Collected data:

☆ ☆ ☆ ☆ ☆ ☆ ☆

(* ===== verification/ObjectKeys.v ===== *)
(** * Keys and records of distributed objects ([service/object/src/object_manager.cpp])

    A property of an object is kept in the database under a key made of the application, the session, the device it comes from, the device it goes to, the time and the
    name of the property. [ObjectKeys] makes these keys and takes them apart, reads the changes that come from other devices, and finds the assets in a record. A
    record is a map of names to bytes; bytes are strings. *)

From Stdlib Require Import Ascii.
From S2P Require Import Prelude CppString Serializable AssetMachine.
Import Serializable AssetMachine.

(** The library of distributed objects: names of the members of an asset, and the text in the bytes of a member; the text that the bytes of a description
    hold. *)
Class ObjLib {JT : JsonText} := {
  ASSET_DOT : string; NAME_SUFFIX : string; URI_SUFFIX : string; PATH_SUFFIX : string; CREATE_TIME_SUFFIX : string; MODIFY_TIME_SUFFIX : string; SIZE_SUFFIX : string;
  STRING_PREFIX : string; STRING_PREFIX_LEN : nat; DEVICEID_FIELD : string;
  BytesToStr : string -> string;
  of_bytes : string -> text
}.

Abbreviation ObjectRecord := (gmap string string).

Module SaveInfo.
(* @src service/object/include/object_manager.h 149-160 ObjectStoreManager::SaveInfo *)
Record SaveInfo := mk { bundleName : string; sessionId : string; sourceDeviceId : string; targetDeviceId : string; timestamp : string }.
Definition blank_m : SaveInfo := mk "" "" "" "" "".

(* @src service/object/src/object_manager.cpp 1330-1338 ObjectStoreManager::SaveInfo::Marshal *)
Definition Marshal (m : SaveInfo) : json -> json :=
  write [ ("bundleName", SetValue string_c (bundleName m));
          ("sessionId", SetValue string_c (sessionId m));
          ("sourceDeviceId", SetValue string_c (sourceDeviceId m));
          ("targetDeviceId", SetValue string_c (targetDeviceId m));
          ("timestamp", SetValue string_c (timestamp m)) ].

(* @src service/object/src/object_manager.cpp 1340-1348 ObjectStoreManager::SaveInfo::Unmarshal *)
Definition Unmarshal (node : json) (m : SaveInfo) : bool * SaveInfo :=
  (true,
   mk (Got string_c node "bundleName" (bundleName m))
      (Got string_c node "sessionId" (sessionId m))
      (Got string_c node "sourceDeviceId" (sourceDeviceId m))
      (Got string_c node "targetDeviceId" (targetDeviceId m))
      (Got string_c node "timestamp" (timestamp m))).

Definition valid_m (m : SaveInfo) : Prop := True.
Definition fresh_m (m : SaveInfo) : Prop := True.
Definition kept_m (m : SaveInfo) : Prop := True.

Definition c : codec SaveInfo.
Proof. solve_codec Marshal Unmarshal blank_m valid_m kept_m fresh_m. Defined.
End SaveInfo.
Import SaveInfo.

Module ObjectKeys.

Definition SEPERATOR : string := "_".
Definition SAVE_INFO : string := "p_###SAVEINFO###".

(* @src service/object/include/object_manager.h 208-211 ObjectStoreManager::GetPropertyPrefix *)
Definition GetPropertyPrefix (udid appId sessionId : string) : string := appId +:+ SEPERATOR +:+ sessionId +:+ SEPERATOR +:+ udid +:+ SEPERATOR.

(* @src service/object/include/object_manager.h 212-217 ObjectStoreManager::GetPropertyPrefix *)
Definition GetPropertyPrefix_to (udid appId sessionId toDeviceId : string) : string :=
  appId +:+ SEPERATOR +:+ sessionId +:+ SEPERATOR +:+ udid +:+ SEPERATOR +:+ toDeviceId +:+ SEPERATOR.

(* @src service/object/include/object_manager.h 218-221 ObjectStoreManager::GetPrefixWithoutDeviceId *)
Definition GetPrefixWithoutDeviceId (appId sessionId : string) : string := appId +:+ SEPERATOR +:+ sessionId +:+ SEPERATOR.

(* @src service/object/src/object_manager.cpp 1350-1358 ObjectStoreManager::SaveInfo::ToPropertyPrefix *)
Definition ToPropertyPrefix (i : SaveInfo) : string :=
  if bool_decide (bundleName i = "") || bool_decide (sessionId i = "") || bool_decide (sourceDeviceId i = "") || bool_decide (targetDeviceId i = "")
     || bool_decide (timestamp i = "") then ""
  else bundleName i +:+ SEPERATOR +:+ sessionId i +:+ SEPERATOR +:+ sourceDeviceId i +:+ SEPERATOR +:+ targetDeviceId i +:+ SEPERATOR +:+ timestamp i +:+ SEPERATOR.

(** *** Taking a key apart *)

Definition is_digit (c : ascii) : bool := let n := N_of_ascii c in (48 <=? n)%N && (n <=? 57)%N.

(** The expression [_\d{10}_p_] matches at the beginning. *)
Definition time_at (l : list ascii) : bool :=
  bool_decide (take 1 l = ["_"%char]) && forallb is_digit (take 10 (drop 1 l)) && bool_decide (take 3 (drop 11 l) = ["_"%char; "p"%char; "_"%char]).

(** What is before the first match, and the rest. *)
Fixpoint find_time (l : list ascii) : option (list ascii * list ascii) :=
  match l with
  | [] => None
  | x :: l' => if time_at l then Some ([], l) else '(a, b) ← find_time l'; Some (x :: a, b)
  end.

(** What is before and after the last separator, and the first one. *)
Fixpoint split_last (l : list ascii) : option (list ascii * list ascii) :=
  match l with
  | [] => None
  | x :: l => match split_last l with Some (a, b) => Some (x :: a, b) | None => if bool_decide (x = "_"%char) then Some ([], l) else None end
  end.
Fixpoint split_first (l : list ascii) : option (list ascii * list ascii) :=
  match l with
  | [] => None
  | x :: l => if bool_decide (x = "_"%char) then Some ([], l) else '(a, b) ← split_first l; Some (x :: a, b)
  end.

Record Split := mkSplit { s_bundle : string; s_session : string; s_source : string; s_target : string; s_time : string; s_property : string }.

(* @src service/object/src/object_manager.cpp 1360-1405 ObjectStoreManager::SplitEntryKey *)
Definition SplitEntryKey (key : string) : option Split :=
  '(beforeTime, match_) ← find_time (chars key);
  let fromTime := drop 1 match_ in
  '(beforeTarget, target) ← split_last beforeTime;
  '(beforeSource, source) ← split_last beforeTarget;
  '(bundle, session) ← split_last beforeSource;
  '(time, property) ← split_first fromTime;
  Some (mkSplit (str_of bundle) (str_of session) (str_of source) (str_of target) (str_of time) (str_of property)).

Abbreviation ObjectData := (gmap string ObjectRecord).

Section Records.
Context {JT : JsonText} {OL : ObjLib}.

(* @src service/object/src/object_manager.cpp 819-822 ObjectStoreManager::IsAssetKey *)
Definition IsAssetKey (key : string) : bool := bool_decide (is_Some (find key ASSET_DOT 0)).

(* @src service/object/src/object_manager.cpp 824-835 ObjectStoreManager::IsAssetComplete *)
Definition IsAssetComplete (result : ObjectRecord) (assetPrefix : string) : bool :=
  forallb (fun s => bool_decide (is_Some (result !! (assetPrefix +:+ s)))) [NAME_SUFFIX; URI_SUFFIX; PATH_SUFFIX; CREATE_TIME_SUFFIX; MODIFY_TIME_SUFFIX; SIZE_SUFFIX].

(** The text of a member, without the mark of its type. *)
Definition member (result : ObjectRecord) (key : string) : string :=
  let t := BytesToStr (default "" (result !! key)) in if bool_decide (is_Some (find t STRING_PREFIX 0)) then substr_from t STRING_PREFIX_LEN else t.

Definition asset_of (result : ObjectRecord) (p : string) : Asset :=
  let m := member result (p +:+ MODIFY_TIME_SUFFIX) in let z := member result (p +:+ SIZE_SUFFIX) in
  mkAsset 0 0 0 "" (member result (p +:+ NAME_SUFFIX)) (member result (p +:+ URI_SUFFIX)) "" m z (m +:+ "_" +:+ z) "" "".

Definition asset_step (result : ObjectRecord) (acc : list Asset * list string) (kv : string * string) : list Asset * list string :=
  let '(assets, assetKey) := acc in
  let assetPrefix := match find kv.1 ASSET_DOT 0 with Some n => substr kv.1 0 n | None => kv.1 end in
  if negb (IsAssetKey kv.1) || bool_decide (assetPrefix ∈ assetKey)
     || negb (forallb (fun s => bool_decide (is_Some (result !! (assetPrefix +:+ s)))) [NAME_SUFFIX; URI_SUFFIX; MODIFY_TIME_SUFFIX; SIZE_SUFFIX])
  then acc else (assets ++ [asset_of result assetPrefix], assetKey ++ [assetPrefix]).

(* @src service/object/src/object_manager.cpp 837-876 ObjectStoreManager::GetAssetsFromDBRecords *)
Definition GetAssetsFromDBRecords (result : ObjectRecord) : list Asset := (fold_left (asset_step result) (in_order result) ([], [])).1.

(** Whether the record of an object names its device; only then its assets are sent. *)
Definition sends_assets (result : ObjectRecord) : bool := negb (bool_decide (GetAssetsFromDBRecords result = [])) && bool_decide (is_Some (result !! DEVICEID_FIELD)).

Definition is_save_info (key : string) : bool := bool_decide (is_Some (find key SAVE_INFO 0)).

(** The description of the save among some changes: that of the first key that has one. *)
Definition find_info (changed : ObjectRecord) : SaveInfo :=
  match List.find (fun kv => is_save_info kv.1) (in_order changed) with
  | Some (_, v) => (Unmarshall SaveInfo.c (of_bytes v) SaveInfo.blank_m).2
  | None => SaveInfo.blank_m
  end.

Definition add_property (k p v : string) (d : ObjectData) : ObjectData := <[k := <[p := v]> (default ∅ (d !! k))]> d.

Definition described (i : SaveInfo) (acc : ObjectData * bool) (kv : string * string) : ObjectData * bool :=
  let '(data, hasAsset) := acc in
  if (size kv.1 <? size (ToPropertyPrefix i))%nat || is_save_info kv.1 then acc
  else let p := substr_from kv.1 (size (ToPropertyPrefix i)) in (add_property (bundleName i +:+ sessionId i) p kv.2 data, hasAsset || IsAssetKey p).

(** An older device describes nothing: every key is taken apart. *)
Definition undescribed (acc : ObjectData * SaveInfo * bool) (kv : string * string) : ObjectData * SaveInfo * bool :=
  let '(data, i, hasAsset) := acc in
  match SplitEntryKey kv.1 with
  | None => acc
  | Some k =>
      let i := if bool_decide (sourceDeviceId i = "") || bool_decide (bundleName i = "") then SaveInfo.mk (s_bundle k) (s_session k) (s_source k) (targetDeviceId i) (s_time k) else i in
      (add_property (s_bundle k +:+ s_session k) (s_property k) kv.2 data, i, hasAsset || IsAssetKey (s_property k))
  end.

(* @src service/object/src/object_manager.cpp 595-633 ObjectStoreManager::GetObjectData *)
Definition GetObjectData (changed : ObjectRecord) (i : SaveInfo) : ObjectData * SaveInfo * bool :=
  if bool_decide (ToPropertyPrefix i = "") then fold_left undescribed (in_order changed) (∅, i, false)
  else let '(data, hasAsset) := fold_left (described i) (in_order changed) (∅, false) in (data, i, hasAsset).
End Records.

(** *** A key is taken apart into what it was made of *)

Lemma split_last_app a b : "_"%char ∉ b -> split_last (a ++ "_"%char :: b) = Some (a, b).
Proof.
  intros Hb. assert (split_last b = None) as H.
  { induction b as [|x b IH]; [done|]. cbn. rewrite not_elem_of_cons in Hb. destruct Hb as [H1 H2]. rewrite IH by done. by rewrite bool_decide_false. }
  induction a as [|x a IH]; cbn; [by rewrite H|]. by rewrite IH.
Qed.

Lemma split_first_app a b : "_"%char ∉ a -> split_first (a ++ "_"%char :: b) = Some (a, b).
Proof.
  induction a as [|x a IH]; intros Ha; cbn; [done|]. rewrite not_elem_of_cons in Ha. destruct Ha as [H1 H2]. rewrite bool_decide_false by done. by rewrite IH.
Qed.

Lemma find_time_app a b : time_at b = true -> (forall i, (i < length a)%nat -> time_at (drop i (a ++ b)) = false) -> find_time (a ++ b) = Some (a, b).
Proof.
  intros Hb. induction a as [|x a IH]; intros Ha.
  - destruct b as [|y b]; [done|]. cbn [app find_time]. by rewrite Hb.
  - cbn [app find_time]. assert (time_at (x :: a ++ b) = false) as H0 by (apply (Ha O); cbn; lia). rewrite H0.
    rewrite IH; [done|]. intros i Hi. apply (Ha (S i)). cbn. lia.
Qed.

(** What a key is made of: no part but the name of the application and of the property has a separator, the time has ten digits, and nothing before it looks like a time. *)
Record parts_ok (k : Split) : Prop := mkParts {
  p_session : "_"%char ∉ chars (s_session k);
  p_source : "_"%char ∉ chars (s_source k);
  p_target : "_"%char ∉ chars (s_target k);
  p_time : length (chars (s_time k)) = 10%nat /\ forallb is_digit (chars (s_time k)) = true;
  p_property : String.prefix "p_" (s_property k) = true;
  p_before i : let a := chars (s_bundle k +:+ "_" +:+ s_session k +:+ "_" +:+ s_source k +:+ "_" +:+ s_target k) in
    (i < length a)%nat -> time_at (drop i (a ++ chars ("_" +:+ s_time k +:+ "_" +:+ s_property k))) = false
}.

Definition make_key (k : Split) : string :=
  s_bundle k +:+ "_" +:+ s_session k +:+ "_" +:+ s_source k +:+ "_" +:+ s_target k +:+ "_" +:+ s_time k +:+ "_" +:+ s_property k.

Lemma digits_no_separator l : forallb is_digit l = true -> "_"%char ∉ l.
Proof. intros H Hin. rewrite forallb_forall in H. specialize (H "_"%char). rewrite <- list_elem_of_In in H. by specialize (H Hin). Qed.

Lemma split_made k : parts_ok k -> SplitEntryKey (make_key k) = Some k.
Proof.
  intros [H1 H2 H3 [H4 H5] H6 H7]. destruct k as [b s u t m p]. cbn in *. unfold SplitEntryKey, make_key. cbn [s_bundle s_session s_source s_target s_time s_property].
  assert (chars (b +:+ "_" +:+ s +:+ "_" +:+ u +:+ "_" +:+ t +:+ "_" +:+ m +:+ "_" +:+ p) = chars (b +:+ "_" +:+ s +:+ "_" +:+ u +:+ "_" +:+ t) ++ chars ("_" +:+ m +:+ "_" +:+ p)) as ->
    by (rewrite !chars_app, <- !app_assoc; done).
  rewrite find_time_app; [| |exact H7].
  2:{ apply prefix_chars in H6 as [r Hr]. unfold time_at. rewrite !chars_app, Hr. cbn [chars app]. cbn [take drop].
      rewrite drop_0, take_0, (take_app_len _ _ 10), (drop_app_len _ _ 10) by done. by rewrite H5. }
  unfold mbind, option_bind. cbv iota beta.
  assert (forall x y, chars (x +:+ "_" +:+ y) = chars x ++ "_"%char :: chars y) as Hc by (intros; by rewrite !chars_app).
  rewrite <- !string_app_assoc, (string_app_assoc _ "_" t), Hc, split_last_app by done.
  rewrite (string_app_assoc _ "_" u), Hc, split_last_app by done. rewrite (string_app_assoc _ "_" s), Hc, split_last_app by done.
  rewrite !string_app_assoc, (chars_app "_"). cbn [chars app drop]. rewrite drop_0, Hc, split_first_app by (by apply digits_no_separator). by rewrite !str_of_chars.
Qed.
End ObjectKeys.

☆ ☆ ☆ ☆ ☆ ☆ ☆

**WORK INSTRUCTION**
From the records above, pull out each line that has "None".

**RESULT OF THIS EXERCISE**
  | [] => None
  | [] => None
  | x :: l => match split_last l with Some (a, b) => Some (x :: a, b) | None => if bool_decide (x = "_"%char) then Some ([], l) else None end
  | [] => None
  let assetPrefix := match find kv.1 ASSET_DOT 0 with Some n => substr kv.1 0 n | None => kv.1 end in
  | None => SaveInfo.blank_m
  | None => acc
  intros Hb. assert (split_last b = None) as H.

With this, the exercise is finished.